EXERCISE PROMPT: Every line of the entries below from the one containing "Exists (λ c, c" to the one containing "Definition snapshot (p", both ends included, must be written out exactly. No other line belongs in the answer.

DATA EXTRACTS:
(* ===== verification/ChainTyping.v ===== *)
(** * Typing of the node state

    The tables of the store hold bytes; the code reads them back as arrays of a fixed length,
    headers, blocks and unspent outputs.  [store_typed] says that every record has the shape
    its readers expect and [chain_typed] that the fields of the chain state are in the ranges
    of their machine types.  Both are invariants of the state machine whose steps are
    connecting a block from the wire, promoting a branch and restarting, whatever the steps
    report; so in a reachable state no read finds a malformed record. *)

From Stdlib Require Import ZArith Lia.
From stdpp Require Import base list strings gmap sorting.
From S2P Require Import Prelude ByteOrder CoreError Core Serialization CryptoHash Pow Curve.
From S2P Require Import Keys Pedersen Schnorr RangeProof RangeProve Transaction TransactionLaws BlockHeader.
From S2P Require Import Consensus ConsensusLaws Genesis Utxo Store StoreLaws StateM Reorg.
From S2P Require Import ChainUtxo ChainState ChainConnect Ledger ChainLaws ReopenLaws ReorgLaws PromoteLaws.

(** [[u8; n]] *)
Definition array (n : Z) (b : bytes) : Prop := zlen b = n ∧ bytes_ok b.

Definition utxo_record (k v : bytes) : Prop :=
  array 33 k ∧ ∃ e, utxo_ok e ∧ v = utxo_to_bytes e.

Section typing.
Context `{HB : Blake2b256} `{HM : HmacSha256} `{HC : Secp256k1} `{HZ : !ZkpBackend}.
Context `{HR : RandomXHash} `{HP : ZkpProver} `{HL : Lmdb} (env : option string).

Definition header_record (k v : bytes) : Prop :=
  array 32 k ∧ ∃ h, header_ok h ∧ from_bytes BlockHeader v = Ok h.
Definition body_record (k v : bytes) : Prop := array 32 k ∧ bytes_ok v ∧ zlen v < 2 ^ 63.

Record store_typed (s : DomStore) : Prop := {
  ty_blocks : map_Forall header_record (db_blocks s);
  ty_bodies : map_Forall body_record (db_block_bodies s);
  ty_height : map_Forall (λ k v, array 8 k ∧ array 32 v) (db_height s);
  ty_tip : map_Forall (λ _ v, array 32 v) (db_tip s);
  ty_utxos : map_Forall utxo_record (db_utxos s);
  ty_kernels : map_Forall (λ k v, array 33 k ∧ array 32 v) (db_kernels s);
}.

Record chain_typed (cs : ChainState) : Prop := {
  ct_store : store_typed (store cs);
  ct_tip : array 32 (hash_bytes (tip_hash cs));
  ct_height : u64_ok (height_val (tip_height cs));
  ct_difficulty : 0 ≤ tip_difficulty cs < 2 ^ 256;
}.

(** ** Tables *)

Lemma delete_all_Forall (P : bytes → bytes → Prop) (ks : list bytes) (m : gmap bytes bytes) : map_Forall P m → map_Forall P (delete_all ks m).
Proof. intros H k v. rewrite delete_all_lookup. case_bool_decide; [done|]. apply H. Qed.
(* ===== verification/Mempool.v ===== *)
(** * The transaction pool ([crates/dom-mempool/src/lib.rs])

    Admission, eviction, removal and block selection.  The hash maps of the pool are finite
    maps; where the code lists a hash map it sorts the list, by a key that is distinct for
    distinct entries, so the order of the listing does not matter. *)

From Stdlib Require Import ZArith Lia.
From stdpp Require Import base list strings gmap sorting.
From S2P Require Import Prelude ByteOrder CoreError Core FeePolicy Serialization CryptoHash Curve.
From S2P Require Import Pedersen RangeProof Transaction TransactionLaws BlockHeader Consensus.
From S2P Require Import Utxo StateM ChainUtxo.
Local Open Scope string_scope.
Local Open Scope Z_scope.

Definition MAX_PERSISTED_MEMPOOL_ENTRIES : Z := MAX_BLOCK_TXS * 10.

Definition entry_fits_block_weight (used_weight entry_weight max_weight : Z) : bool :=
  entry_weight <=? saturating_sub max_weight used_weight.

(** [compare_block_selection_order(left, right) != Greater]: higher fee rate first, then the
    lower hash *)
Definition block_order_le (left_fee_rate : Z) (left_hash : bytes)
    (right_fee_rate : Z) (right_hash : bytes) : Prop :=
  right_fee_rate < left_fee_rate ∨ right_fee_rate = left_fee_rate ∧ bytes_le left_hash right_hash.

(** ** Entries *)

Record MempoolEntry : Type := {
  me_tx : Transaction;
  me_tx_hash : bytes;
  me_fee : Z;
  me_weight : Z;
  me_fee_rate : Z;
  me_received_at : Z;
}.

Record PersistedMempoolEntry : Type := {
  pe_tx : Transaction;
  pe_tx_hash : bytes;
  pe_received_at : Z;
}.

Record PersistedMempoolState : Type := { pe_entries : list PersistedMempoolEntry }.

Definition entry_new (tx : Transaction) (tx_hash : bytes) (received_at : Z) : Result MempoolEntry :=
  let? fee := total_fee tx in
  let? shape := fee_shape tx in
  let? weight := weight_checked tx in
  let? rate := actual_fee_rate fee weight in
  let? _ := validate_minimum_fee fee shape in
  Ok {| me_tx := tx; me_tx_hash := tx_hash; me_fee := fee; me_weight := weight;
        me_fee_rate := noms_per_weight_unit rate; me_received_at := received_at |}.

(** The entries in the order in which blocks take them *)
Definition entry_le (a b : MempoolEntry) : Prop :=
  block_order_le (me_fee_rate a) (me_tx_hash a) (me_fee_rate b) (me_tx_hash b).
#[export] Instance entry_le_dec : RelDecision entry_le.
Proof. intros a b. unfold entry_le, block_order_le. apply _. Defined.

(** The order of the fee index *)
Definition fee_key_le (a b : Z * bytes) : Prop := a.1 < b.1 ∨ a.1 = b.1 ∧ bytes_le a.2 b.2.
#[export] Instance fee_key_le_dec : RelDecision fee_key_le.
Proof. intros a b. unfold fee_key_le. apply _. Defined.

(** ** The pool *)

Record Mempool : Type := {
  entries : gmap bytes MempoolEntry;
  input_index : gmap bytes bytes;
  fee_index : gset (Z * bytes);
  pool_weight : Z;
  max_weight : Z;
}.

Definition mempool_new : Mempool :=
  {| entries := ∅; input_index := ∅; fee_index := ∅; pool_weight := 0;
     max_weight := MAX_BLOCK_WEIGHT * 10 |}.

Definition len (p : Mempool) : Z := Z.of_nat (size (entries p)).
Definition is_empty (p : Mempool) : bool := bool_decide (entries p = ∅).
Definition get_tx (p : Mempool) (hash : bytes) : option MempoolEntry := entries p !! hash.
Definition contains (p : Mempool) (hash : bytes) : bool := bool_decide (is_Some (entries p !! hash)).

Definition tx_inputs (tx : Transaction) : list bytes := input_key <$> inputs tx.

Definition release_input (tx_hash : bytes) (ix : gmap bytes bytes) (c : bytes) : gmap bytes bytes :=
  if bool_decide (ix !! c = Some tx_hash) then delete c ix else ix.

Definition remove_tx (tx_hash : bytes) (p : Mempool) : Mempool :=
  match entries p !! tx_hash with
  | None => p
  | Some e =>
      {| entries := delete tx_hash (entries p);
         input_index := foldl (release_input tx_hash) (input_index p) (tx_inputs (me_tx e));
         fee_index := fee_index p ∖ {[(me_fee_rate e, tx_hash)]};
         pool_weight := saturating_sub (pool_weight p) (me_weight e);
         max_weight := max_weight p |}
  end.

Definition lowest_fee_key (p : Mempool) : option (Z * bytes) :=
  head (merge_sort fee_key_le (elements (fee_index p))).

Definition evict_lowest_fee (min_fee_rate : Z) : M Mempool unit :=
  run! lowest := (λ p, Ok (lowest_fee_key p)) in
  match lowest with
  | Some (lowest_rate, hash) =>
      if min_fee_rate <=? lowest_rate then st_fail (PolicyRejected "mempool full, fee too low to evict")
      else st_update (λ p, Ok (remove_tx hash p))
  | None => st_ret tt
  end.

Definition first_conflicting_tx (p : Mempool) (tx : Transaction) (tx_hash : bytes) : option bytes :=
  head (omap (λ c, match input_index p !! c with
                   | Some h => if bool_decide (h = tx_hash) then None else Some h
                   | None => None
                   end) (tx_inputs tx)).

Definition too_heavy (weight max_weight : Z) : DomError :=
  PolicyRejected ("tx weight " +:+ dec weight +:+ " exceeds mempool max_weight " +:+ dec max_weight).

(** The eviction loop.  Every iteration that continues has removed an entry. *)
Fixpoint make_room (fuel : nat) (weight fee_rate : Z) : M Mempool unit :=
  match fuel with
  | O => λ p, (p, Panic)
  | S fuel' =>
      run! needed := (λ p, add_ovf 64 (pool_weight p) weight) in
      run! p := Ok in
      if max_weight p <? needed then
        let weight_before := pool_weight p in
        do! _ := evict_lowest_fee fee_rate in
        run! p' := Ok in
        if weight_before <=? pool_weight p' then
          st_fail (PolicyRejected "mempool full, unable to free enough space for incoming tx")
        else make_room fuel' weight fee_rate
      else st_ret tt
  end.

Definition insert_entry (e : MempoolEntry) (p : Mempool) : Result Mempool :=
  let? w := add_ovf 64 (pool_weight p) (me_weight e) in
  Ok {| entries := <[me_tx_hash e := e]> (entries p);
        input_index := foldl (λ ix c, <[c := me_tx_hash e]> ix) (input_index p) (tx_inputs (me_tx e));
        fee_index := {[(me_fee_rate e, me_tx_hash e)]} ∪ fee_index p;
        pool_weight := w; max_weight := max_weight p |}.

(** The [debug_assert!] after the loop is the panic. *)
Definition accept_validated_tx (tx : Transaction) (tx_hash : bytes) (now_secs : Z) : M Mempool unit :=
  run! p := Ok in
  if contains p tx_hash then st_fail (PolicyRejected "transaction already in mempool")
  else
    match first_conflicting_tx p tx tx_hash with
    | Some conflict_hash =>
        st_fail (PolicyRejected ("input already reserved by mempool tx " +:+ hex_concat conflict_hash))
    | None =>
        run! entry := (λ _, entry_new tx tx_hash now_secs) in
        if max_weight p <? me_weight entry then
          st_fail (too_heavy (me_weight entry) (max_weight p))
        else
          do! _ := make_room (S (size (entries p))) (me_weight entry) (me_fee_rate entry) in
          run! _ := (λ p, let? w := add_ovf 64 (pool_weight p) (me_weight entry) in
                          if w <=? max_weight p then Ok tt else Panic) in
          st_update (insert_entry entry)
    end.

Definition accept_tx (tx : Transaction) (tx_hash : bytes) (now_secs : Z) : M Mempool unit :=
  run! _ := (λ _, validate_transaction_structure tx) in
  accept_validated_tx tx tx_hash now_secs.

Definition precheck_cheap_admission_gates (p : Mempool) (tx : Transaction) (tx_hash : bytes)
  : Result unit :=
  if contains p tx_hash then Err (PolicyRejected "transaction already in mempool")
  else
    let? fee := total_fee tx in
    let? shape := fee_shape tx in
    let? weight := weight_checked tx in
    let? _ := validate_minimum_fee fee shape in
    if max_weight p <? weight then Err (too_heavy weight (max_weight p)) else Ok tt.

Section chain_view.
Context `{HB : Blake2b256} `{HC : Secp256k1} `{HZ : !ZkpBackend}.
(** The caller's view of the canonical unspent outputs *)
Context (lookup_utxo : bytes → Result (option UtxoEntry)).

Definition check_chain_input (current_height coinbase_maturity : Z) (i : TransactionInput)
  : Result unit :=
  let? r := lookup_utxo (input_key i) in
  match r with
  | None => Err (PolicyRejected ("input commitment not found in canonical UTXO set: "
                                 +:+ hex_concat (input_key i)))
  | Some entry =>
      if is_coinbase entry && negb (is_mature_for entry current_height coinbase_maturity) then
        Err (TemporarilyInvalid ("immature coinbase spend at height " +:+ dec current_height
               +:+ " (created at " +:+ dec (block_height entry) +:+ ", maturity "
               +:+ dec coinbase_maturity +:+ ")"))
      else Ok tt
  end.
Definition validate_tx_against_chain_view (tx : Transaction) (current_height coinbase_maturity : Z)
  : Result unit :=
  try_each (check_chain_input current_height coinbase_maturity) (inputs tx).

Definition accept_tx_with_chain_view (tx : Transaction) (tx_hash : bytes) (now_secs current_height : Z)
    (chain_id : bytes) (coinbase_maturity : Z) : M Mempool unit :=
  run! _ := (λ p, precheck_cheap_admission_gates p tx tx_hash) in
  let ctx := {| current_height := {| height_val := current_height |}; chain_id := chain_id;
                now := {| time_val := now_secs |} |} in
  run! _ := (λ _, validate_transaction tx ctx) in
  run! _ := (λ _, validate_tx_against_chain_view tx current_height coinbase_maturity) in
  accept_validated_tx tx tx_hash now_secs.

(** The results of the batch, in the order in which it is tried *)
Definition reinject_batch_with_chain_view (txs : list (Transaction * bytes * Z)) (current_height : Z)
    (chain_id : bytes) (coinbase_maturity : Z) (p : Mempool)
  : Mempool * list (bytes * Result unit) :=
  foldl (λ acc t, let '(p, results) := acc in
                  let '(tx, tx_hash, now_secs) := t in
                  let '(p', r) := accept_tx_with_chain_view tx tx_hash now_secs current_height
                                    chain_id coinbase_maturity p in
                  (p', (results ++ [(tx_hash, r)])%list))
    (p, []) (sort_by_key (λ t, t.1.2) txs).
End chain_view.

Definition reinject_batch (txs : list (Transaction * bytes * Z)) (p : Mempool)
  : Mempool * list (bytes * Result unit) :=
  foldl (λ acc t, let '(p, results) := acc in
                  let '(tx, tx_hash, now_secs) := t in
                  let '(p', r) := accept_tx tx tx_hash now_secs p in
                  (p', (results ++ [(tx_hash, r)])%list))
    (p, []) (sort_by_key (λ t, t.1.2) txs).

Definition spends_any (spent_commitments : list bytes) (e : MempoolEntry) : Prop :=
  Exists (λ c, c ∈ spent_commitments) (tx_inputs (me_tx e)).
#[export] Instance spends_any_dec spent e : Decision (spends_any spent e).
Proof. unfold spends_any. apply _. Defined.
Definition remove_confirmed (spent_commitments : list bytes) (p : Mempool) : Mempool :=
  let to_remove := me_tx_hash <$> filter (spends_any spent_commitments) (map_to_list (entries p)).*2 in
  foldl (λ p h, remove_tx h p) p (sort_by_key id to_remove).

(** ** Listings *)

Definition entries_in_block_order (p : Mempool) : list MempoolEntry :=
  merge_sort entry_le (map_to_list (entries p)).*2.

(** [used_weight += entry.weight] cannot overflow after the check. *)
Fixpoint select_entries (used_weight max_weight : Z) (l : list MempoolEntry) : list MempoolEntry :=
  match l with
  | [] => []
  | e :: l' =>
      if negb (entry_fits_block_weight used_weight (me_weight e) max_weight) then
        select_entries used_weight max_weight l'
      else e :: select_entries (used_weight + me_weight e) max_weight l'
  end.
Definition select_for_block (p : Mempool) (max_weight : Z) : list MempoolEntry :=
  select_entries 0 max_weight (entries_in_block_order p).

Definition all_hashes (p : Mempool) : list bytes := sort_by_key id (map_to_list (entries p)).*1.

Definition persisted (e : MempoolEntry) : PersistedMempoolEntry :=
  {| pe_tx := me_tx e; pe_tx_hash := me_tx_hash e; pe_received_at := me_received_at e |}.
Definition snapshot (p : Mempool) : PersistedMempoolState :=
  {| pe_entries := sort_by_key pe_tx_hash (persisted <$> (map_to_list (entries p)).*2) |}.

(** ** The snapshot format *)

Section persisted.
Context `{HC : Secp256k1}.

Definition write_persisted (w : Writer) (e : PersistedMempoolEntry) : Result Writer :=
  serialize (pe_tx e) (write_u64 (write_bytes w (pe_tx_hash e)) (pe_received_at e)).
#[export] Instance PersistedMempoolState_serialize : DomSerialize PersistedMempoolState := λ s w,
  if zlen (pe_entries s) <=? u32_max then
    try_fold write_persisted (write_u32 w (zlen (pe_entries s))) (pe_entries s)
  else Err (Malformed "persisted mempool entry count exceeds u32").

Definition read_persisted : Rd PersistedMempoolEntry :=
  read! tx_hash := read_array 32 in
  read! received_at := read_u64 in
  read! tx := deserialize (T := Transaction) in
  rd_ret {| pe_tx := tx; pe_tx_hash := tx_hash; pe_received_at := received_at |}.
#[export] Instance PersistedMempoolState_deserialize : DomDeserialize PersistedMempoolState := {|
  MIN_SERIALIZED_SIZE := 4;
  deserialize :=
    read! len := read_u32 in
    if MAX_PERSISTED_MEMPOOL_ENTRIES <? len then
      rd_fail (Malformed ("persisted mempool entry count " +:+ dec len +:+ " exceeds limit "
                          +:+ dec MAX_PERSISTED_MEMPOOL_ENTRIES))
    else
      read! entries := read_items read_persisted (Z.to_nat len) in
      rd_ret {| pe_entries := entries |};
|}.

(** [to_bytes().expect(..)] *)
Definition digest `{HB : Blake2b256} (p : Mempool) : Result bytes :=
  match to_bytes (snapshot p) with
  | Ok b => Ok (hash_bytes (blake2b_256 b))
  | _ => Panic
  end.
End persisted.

OUTPUT FOR THIS TASK:
  Exists (λ c, c ∈ spent_commitments) (tx_inputs (me_tx e)).
#[export] Instance spends_any_dec spent e : Decision (spends_any spent e).
Proof. unfold spends_any. apply _. Defined.
Definition remove_confirmed (spent_commitments : list bytes) (p : Mempool) : Mempool :=
  let to_remove := me_tx_hash <$> filter (spends_any spent_commitments) (map_to_list (entries p)).*2 in
  foldl (λ p h, remove_tx h p) p (sort_by_key id to_remove).

(** ** Listings *)

Definition entries_in_block_order (p : Mempool) : list MempoolEntry :=
  merge_sort entry_le (map_to_list (entries p)).*2.

(** [used_weight += entry.weight] cannot overflow after the check. *)
Fixpoint select_entries (used_weight max_weight : Z) (l : list MempoolEntry) : list MempoolEntry :=
  match l with
  | [] => []
  | e :: l' =>
      if negb (entry_fits_block_weight used_weight (me_weight e) max_weight) then
        select_entries used_weight max_weight l'
      else e :: select_entries (used_weight + me_weight e) max_weight l'
  end.
Definition select_for_block (p : Mempool) (max_weight : Z) : list MempoolEntry :=
  select_entries 0 max_weight (entries_in_block_order p).

Definition all_hashes (p : Mempool) : list bytes := sort_by_key id (map_to_list (entries p)).*1.

Definition persisted (e : MempoolEntry) : PersistedMempoolEntry :=
  {| pe_tx := me_tx e; pe_tx_hash := me_tx_hash e; pe_received_at := me_received_at e |}.
Definition snapshot (p : Mempool) : PersistedMempoolState :=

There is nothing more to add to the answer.